*** ENTRIES SHOWN Section Begins ***

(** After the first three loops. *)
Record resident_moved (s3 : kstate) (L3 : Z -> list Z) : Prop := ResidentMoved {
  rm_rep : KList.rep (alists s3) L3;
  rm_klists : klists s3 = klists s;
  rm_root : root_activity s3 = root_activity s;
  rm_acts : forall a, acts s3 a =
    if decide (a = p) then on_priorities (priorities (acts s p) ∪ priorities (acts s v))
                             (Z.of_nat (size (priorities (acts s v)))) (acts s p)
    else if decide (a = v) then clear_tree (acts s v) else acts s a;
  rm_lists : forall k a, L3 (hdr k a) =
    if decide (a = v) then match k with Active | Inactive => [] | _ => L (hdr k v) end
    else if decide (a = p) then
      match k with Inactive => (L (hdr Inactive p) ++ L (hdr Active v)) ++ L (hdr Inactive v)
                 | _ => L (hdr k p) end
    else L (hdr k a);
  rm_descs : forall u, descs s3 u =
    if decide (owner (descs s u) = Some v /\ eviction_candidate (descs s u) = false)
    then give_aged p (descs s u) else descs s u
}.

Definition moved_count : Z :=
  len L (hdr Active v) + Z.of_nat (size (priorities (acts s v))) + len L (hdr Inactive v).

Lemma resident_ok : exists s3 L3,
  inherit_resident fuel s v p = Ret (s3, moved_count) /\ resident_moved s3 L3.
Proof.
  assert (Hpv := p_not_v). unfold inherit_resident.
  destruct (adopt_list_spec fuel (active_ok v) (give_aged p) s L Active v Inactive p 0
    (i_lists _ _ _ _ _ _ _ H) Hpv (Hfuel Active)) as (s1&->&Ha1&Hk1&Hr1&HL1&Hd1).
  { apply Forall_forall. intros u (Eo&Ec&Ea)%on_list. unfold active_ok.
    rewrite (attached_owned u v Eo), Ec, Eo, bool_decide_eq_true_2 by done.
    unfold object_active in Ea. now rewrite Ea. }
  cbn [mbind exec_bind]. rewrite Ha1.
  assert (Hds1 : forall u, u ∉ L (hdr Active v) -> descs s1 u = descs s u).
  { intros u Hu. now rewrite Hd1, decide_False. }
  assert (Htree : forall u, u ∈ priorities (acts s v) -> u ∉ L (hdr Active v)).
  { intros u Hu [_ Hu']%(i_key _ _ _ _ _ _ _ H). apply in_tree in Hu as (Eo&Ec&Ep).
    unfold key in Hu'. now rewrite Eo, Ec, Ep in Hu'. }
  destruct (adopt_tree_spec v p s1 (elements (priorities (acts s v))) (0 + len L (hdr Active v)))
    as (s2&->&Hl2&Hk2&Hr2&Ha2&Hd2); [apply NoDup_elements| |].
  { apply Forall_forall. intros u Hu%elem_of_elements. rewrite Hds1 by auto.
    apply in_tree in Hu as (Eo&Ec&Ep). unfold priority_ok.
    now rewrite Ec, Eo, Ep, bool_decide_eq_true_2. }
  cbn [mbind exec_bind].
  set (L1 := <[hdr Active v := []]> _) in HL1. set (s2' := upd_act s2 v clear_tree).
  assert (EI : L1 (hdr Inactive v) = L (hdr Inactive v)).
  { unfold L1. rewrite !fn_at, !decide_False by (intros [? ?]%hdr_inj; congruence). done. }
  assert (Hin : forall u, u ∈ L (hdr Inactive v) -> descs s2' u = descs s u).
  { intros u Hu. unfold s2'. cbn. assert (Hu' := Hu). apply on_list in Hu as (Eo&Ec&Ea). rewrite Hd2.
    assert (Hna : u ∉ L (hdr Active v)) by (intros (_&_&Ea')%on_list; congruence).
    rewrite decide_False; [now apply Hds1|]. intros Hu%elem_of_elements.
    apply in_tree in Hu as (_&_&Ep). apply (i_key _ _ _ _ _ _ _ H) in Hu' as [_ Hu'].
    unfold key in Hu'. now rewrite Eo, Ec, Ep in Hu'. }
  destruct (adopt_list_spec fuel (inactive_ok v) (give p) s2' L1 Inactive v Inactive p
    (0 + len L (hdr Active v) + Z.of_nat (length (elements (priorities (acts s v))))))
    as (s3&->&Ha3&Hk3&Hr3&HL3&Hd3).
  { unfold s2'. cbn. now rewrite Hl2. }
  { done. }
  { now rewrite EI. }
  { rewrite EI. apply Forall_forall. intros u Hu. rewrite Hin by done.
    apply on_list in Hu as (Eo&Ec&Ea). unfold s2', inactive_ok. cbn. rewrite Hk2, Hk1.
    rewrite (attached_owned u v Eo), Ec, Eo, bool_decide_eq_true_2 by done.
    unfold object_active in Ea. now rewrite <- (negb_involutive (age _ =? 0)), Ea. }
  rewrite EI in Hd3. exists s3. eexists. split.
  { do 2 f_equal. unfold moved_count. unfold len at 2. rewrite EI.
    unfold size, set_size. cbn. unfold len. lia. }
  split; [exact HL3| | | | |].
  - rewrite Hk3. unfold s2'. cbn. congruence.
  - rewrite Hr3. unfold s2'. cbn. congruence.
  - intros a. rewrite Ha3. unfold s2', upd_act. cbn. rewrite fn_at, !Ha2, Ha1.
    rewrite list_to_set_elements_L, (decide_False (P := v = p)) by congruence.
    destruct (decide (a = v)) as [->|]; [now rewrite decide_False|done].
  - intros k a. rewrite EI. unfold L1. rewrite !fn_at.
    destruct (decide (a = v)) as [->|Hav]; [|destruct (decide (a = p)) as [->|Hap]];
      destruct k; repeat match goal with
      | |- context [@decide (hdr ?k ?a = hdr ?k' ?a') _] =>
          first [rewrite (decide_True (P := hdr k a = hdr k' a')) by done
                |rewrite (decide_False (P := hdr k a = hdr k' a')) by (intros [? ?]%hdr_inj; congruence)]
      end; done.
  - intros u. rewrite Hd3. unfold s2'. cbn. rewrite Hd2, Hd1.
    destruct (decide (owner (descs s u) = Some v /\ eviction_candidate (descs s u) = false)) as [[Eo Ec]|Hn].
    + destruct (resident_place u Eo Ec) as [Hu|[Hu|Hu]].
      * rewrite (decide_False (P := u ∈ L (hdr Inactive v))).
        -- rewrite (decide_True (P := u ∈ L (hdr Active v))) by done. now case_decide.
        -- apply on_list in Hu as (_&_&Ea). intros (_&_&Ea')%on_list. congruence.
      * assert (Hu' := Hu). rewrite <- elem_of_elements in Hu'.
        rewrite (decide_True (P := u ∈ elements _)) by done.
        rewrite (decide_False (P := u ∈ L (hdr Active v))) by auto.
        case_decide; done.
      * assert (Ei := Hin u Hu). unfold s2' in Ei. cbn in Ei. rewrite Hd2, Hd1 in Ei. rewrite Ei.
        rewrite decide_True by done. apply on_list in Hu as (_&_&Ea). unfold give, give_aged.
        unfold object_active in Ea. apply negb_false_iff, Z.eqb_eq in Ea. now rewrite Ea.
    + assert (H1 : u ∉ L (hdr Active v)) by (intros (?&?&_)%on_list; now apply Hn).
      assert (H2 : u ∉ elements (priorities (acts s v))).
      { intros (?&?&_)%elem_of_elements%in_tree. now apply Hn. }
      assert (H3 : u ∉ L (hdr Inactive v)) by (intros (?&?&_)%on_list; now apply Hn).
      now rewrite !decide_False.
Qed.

*** ENTRIES SHOWN Section Ends ***

→ **WORK TO COMPLETE**
Write out exactly the lines above from the line with "if decide (owner" through the line with "assert (Hpv := p_not_v).", both of them included, and leave out all other lines.

→ **EXERCISE RESPONSE**
    if decide (owner (descs s u) = Some v /\ eviction_candidate (descs s u) = false)
    then give_aged p (descs s u) else descs s u
}.

Definition moved_count : Z :=
  len L (hdr Active v) + Z.of_nat (size (priorities (acts s v))) + len L (hdr Inactive v).

Lemma resident_ok : exists s3 L3,
  inherit_resident fuel s v p = Ret (s3, moved_count) /\ resident_moved s3 L3.
Proof.
  assert (Hpv := p_not_v). unfold inherit_resident.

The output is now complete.